*** Opening of Extracted records ***

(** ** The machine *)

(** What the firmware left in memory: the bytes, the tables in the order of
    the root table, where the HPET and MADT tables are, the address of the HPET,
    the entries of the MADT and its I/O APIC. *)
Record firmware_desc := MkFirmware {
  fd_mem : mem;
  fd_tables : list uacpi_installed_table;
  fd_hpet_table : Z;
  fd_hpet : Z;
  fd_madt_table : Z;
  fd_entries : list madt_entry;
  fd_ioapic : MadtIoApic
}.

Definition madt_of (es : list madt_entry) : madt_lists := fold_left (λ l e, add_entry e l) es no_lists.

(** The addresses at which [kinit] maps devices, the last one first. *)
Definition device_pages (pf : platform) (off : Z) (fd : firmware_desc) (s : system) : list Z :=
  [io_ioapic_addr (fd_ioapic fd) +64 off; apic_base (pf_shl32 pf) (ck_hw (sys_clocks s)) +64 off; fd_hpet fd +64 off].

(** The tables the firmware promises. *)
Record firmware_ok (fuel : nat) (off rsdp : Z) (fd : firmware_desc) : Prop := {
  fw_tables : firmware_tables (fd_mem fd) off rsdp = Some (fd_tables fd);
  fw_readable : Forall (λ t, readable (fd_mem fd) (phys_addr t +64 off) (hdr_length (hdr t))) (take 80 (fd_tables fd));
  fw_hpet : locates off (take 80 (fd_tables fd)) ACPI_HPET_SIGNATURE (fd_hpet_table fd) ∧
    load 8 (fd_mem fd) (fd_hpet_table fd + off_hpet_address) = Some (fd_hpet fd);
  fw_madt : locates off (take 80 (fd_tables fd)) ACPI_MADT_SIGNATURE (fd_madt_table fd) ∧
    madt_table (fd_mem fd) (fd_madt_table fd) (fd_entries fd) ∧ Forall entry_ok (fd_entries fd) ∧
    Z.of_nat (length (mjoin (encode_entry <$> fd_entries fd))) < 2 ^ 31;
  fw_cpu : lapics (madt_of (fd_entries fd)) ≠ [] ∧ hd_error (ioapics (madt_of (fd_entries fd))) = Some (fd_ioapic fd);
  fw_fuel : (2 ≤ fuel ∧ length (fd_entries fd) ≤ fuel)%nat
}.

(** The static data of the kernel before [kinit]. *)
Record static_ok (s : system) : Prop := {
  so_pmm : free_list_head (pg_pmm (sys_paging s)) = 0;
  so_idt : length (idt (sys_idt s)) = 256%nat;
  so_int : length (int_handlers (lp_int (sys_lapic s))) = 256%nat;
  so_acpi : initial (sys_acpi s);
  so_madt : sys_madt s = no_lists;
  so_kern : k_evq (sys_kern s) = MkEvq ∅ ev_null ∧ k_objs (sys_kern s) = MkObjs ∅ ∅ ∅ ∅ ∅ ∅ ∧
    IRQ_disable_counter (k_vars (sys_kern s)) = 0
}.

*** Close of Extracted records ***
*** Opening of Extracted records ***

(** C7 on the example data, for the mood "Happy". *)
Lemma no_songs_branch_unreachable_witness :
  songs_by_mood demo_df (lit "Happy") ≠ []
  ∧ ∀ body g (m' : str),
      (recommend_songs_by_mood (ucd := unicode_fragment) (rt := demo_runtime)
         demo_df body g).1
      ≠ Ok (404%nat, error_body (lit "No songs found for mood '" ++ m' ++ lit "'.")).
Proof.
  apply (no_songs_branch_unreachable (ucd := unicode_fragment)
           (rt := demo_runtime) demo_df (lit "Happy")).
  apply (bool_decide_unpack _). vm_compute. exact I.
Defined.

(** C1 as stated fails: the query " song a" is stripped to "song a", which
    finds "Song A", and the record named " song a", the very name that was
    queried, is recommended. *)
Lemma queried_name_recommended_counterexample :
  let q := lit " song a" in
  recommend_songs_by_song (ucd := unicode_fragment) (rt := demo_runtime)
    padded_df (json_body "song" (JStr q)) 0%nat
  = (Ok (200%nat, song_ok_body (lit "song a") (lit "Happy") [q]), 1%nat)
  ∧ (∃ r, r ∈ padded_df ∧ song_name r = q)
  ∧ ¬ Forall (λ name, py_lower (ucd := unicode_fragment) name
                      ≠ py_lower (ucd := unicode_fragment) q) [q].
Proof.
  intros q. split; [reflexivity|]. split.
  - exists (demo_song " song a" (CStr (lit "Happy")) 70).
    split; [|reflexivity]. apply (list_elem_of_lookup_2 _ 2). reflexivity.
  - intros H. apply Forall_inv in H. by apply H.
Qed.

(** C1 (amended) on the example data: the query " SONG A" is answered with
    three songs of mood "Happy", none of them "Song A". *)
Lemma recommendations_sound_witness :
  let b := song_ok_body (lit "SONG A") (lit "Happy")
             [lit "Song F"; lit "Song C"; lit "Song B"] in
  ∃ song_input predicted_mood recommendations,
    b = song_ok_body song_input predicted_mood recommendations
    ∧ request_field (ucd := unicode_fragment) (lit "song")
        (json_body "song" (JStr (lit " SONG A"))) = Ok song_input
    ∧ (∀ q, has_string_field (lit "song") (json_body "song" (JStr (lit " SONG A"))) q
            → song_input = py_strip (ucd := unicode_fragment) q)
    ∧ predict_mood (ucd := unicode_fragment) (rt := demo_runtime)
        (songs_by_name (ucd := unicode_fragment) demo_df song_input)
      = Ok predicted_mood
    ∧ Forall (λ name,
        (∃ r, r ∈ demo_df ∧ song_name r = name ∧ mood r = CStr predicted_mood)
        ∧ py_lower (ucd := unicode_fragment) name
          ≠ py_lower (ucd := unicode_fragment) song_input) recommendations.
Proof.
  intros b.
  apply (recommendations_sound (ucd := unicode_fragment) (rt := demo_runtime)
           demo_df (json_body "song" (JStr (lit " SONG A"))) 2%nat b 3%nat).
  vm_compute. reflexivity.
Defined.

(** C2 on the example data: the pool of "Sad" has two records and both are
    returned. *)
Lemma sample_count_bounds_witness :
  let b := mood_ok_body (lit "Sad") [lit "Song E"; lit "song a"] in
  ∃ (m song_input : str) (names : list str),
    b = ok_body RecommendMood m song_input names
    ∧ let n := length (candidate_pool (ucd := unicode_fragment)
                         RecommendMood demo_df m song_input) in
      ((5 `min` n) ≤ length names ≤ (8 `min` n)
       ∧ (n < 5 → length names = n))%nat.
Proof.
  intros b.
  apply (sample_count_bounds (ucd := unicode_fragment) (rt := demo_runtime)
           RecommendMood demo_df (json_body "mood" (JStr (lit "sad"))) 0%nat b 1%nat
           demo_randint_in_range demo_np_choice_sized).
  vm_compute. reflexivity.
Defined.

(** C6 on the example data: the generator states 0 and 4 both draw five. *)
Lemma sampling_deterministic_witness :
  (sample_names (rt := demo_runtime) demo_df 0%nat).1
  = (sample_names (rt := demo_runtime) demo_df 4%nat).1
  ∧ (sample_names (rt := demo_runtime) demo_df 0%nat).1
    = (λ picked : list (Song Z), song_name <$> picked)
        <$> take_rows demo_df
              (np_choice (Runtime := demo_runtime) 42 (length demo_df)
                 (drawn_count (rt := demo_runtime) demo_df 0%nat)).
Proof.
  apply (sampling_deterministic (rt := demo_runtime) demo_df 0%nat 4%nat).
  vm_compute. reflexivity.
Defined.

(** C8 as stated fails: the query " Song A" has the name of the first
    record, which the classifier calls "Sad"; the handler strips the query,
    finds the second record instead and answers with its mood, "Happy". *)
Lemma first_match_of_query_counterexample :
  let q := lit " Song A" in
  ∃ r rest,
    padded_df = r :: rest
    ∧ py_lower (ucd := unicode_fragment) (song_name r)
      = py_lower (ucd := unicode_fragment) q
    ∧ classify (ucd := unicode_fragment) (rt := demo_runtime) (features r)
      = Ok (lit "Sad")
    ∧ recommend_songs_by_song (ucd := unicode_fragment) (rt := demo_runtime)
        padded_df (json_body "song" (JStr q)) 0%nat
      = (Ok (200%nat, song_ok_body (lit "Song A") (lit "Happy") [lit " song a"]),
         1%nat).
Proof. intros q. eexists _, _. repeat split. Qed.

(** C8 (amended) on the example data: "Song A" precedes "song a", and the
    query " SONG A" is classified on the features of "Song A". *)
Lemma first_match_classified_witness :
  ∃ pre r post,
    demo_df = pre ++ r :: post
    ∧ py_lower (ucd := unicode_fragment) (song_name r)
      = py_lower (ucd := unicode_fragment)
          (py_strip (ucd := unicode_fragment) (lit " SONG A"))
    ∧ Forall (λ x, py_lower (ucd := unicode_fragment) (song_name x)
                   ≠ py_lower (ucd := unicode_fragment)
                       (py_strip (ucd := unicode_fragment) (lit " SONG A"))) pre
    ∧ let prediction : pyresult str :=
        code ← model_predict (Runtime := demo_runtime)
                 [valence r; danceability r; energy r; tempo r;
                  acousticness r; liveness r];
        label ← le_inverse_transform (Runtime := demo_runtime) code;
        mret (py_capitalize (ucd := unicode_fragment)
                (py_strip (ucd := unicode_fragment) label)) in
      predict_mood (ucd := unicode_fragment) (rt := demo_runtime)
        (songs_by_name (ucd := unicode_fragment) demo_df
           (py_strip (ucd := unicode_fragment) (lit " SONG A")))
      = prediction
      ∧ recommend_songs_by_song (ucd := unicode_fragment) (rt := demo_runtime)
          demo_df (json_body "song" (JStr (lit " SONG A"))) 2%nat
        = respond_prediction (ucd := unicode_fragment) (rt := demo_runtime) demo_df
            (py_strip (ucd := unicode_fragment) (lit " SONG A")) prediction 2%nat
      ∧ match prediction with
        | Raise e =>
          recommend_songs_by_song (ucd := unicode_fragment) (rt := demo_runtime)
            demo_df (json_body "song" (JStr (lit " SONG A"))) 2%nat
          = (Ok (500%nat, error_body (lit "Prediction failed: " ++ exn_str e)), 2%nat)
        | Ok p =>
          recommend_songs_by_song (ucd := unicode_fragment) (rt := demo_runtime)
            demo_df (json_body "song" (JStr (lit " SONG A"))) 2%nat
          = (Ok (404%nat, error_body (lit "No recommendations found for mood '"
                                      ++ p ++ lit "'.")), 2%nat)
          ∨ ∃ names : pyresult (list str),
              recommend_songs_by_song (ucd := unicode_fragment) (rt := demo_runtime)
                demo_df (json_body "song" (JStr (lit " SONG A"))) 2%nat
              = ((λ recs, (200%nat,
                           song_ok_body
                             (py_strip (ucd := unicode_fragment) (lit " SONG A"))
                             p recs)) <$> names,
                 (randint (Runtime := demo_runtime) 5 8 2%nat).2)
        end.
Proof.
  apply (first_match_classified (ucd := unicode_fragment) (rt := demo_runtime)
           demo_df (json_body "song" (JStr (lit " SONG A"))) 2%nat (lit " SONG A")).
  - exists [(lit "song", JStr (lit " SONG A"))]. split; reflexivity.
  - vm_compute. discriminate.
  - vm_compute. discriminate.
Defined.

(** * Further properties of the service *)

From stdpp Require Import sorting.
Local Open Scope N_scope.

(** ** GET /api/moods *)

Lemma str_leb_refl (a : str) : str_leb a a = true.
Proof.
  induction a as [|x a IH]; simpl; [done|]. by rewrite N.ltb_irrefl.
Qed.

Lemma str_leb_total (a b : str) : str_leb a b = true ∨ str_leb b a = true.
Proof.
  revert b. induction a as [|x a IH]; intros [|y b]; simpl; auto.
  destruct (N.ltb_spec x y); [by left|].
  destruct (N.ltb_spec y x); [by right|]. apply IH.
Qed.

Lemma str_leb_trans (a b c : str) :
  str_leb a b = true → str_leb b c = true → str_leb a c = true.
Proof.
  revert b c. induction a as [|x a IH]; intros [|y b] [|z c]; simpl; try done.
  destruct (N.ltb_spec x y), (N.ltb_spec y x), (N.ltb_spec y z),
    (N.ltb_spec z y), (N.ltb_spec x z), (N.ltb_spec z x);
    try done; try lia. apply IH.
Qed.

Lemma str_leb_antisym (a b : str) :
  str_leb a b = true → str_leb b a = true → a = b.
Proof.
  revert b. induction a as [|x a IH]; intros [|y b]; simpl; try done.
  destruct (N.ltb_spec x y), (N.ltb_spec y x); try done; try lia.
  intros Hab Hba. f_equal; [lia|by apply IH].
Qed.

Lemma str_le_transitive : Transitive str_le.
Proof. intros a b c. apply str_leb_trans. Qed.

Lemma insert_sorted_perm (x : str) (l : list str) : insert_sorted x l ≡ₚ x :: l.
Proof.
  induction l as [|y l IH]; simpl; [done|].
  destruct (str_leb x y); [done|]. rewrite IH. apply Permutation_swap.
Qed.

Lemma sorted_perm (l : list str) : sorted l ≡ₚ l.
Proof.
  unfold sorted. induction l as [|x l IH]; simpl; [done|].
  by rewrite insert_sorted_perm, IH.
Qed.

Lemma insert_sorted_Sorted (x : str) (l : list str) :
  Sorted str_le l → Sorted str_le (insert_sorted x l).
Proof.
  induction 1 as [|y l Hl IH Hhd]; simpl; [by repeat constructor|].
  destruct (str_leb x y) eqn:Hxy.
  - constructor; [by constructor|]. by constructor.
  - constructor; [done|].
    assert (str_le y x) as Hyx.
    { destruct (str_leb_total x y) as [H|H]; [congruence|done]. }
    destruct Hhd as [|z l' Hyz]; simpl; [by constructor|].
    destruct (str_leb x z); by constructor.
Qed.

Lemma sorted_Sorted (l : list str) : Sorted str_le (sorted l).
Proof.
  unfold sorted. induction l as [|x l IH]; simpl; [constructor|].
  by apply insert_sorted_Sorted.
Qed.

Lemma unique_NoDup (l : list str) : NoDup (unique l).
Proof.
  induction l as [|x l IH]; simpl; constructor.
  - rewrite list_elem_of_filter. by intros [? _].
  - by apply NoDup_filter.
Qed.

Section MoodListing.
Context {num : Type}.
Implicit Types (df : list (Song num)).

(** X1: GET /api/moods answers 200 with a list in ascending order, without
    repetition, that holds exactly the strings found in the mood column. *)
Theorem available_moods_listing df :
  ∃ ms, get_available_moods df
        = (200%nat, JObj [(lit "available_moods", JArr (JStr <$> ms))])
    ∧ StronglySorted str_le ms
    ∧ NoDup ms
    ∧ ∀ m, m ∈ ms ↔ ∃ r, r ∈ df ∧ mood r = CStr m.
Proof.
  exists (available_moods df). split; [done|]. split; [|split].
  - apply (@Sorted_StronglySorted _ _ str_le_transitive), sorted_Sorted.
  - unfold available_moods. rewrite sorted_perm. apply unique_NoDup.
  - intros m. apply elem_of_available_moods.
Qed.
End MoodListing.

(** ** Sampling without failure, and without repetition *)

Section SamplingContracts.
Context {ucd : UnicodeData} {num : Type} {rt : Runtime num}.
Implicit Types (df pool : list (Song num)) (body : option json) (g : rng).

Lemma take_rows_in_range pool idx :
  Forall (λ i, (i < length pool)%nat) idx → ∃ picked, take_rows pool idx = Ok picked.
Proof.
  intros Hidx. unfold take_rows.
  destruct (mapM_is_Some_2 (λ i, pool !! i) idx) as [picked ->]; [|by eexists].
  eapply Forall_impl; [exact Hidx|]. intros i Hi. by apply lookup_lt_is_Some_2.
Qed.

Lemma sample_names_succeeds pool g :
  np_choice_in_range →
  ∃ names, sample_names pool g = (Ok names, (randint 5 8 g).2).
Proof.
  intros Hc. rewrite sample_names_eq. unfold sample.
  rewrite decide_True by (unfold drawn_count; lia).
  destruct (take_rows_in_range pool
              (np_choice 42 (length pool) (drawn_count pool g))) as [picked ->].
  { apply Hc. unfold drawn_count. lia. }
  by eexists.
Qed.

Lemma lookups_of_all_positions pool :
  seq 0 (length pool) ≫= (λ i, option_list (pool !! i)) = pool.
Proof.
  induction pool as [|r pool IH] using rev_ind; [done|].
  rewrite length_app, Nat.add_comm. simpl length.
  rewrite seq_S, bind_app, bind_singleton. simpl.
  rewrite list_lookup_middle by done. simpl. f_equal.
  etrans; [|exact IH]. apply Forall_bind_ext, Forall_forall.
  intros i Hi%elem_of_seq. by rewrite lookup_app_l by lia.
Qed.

*** Close of Extracted records ***

- Your assignment -
Using the data above, extract exactly the lines from the one that holds "Implicit Types (df : list (Song num))." to the one that holds "rewrite decide_True by", both ends included, and no others.

- Result of the task -
Implicit Types (df : list (Song num)).

(** X1: GET /api/moods answers 200 with a list in ascending order, without
    repetition, that holds exactly the strings found in the mood column. *)
Theorem available_moods_listing df :
  ∃ ms, get_available_moods df
        = (200%nat, JObj [(lit "available_moods", JArr (JStr <$> ms))])
    ∧ StronglySorted str_le ms
    ∧ NoDup ms
    ∧ ∀ m, m ∈ ms ↔ ∃ r, r ∈ df ∧ mood r = CStr m.
Proof.
  exists (available_moods df). split; [done|]. split; [|split].
  - apply (@Sorted_StronglySorted _ _ str_le_transitive), sorted_Sorted.
  - unfold available_moods. rewrite sorted_perm. apply unique_NoDup.
  - intros m. apply elem_of_available_moods.
Qed.
End MoodListing.

(** ** Sampling without failure, and without repetition *)

Section SamplingContracts.
Context {ucd : UnicodeData} {num : Type} {rt : Runtime num}.
Implicit Types (df pool : list (Song num)) (body : option json) (g : rng).

Lemma take_rows_in_range pool idx :
  Forall (λ i, (i < length pool)%nat) idx → ∃ picked, take_rows pool idx = Ok picked.
Proof.
  intros Hidx. unfold take_rows.
  destruct (mapM_is_Some_2 (λ i, pool !! i) idx) as [picked ->]; [|by eexists].
  eapply Forall_impl; [exact Hidx|]. intros i Hi. by apply lookup_lt_is_Some_2.
Qed.

Lemma sample_names_succeeds pool g :
  np_choice_in_range →
  ∃ names, sample_names pool g = (Ok names, (randint 5 8 g).2).
Proof.
  intros Hc. rewrite sample_names_eq. unfold sample.
  rewrite decide_True by (unfold drawn_count; lia).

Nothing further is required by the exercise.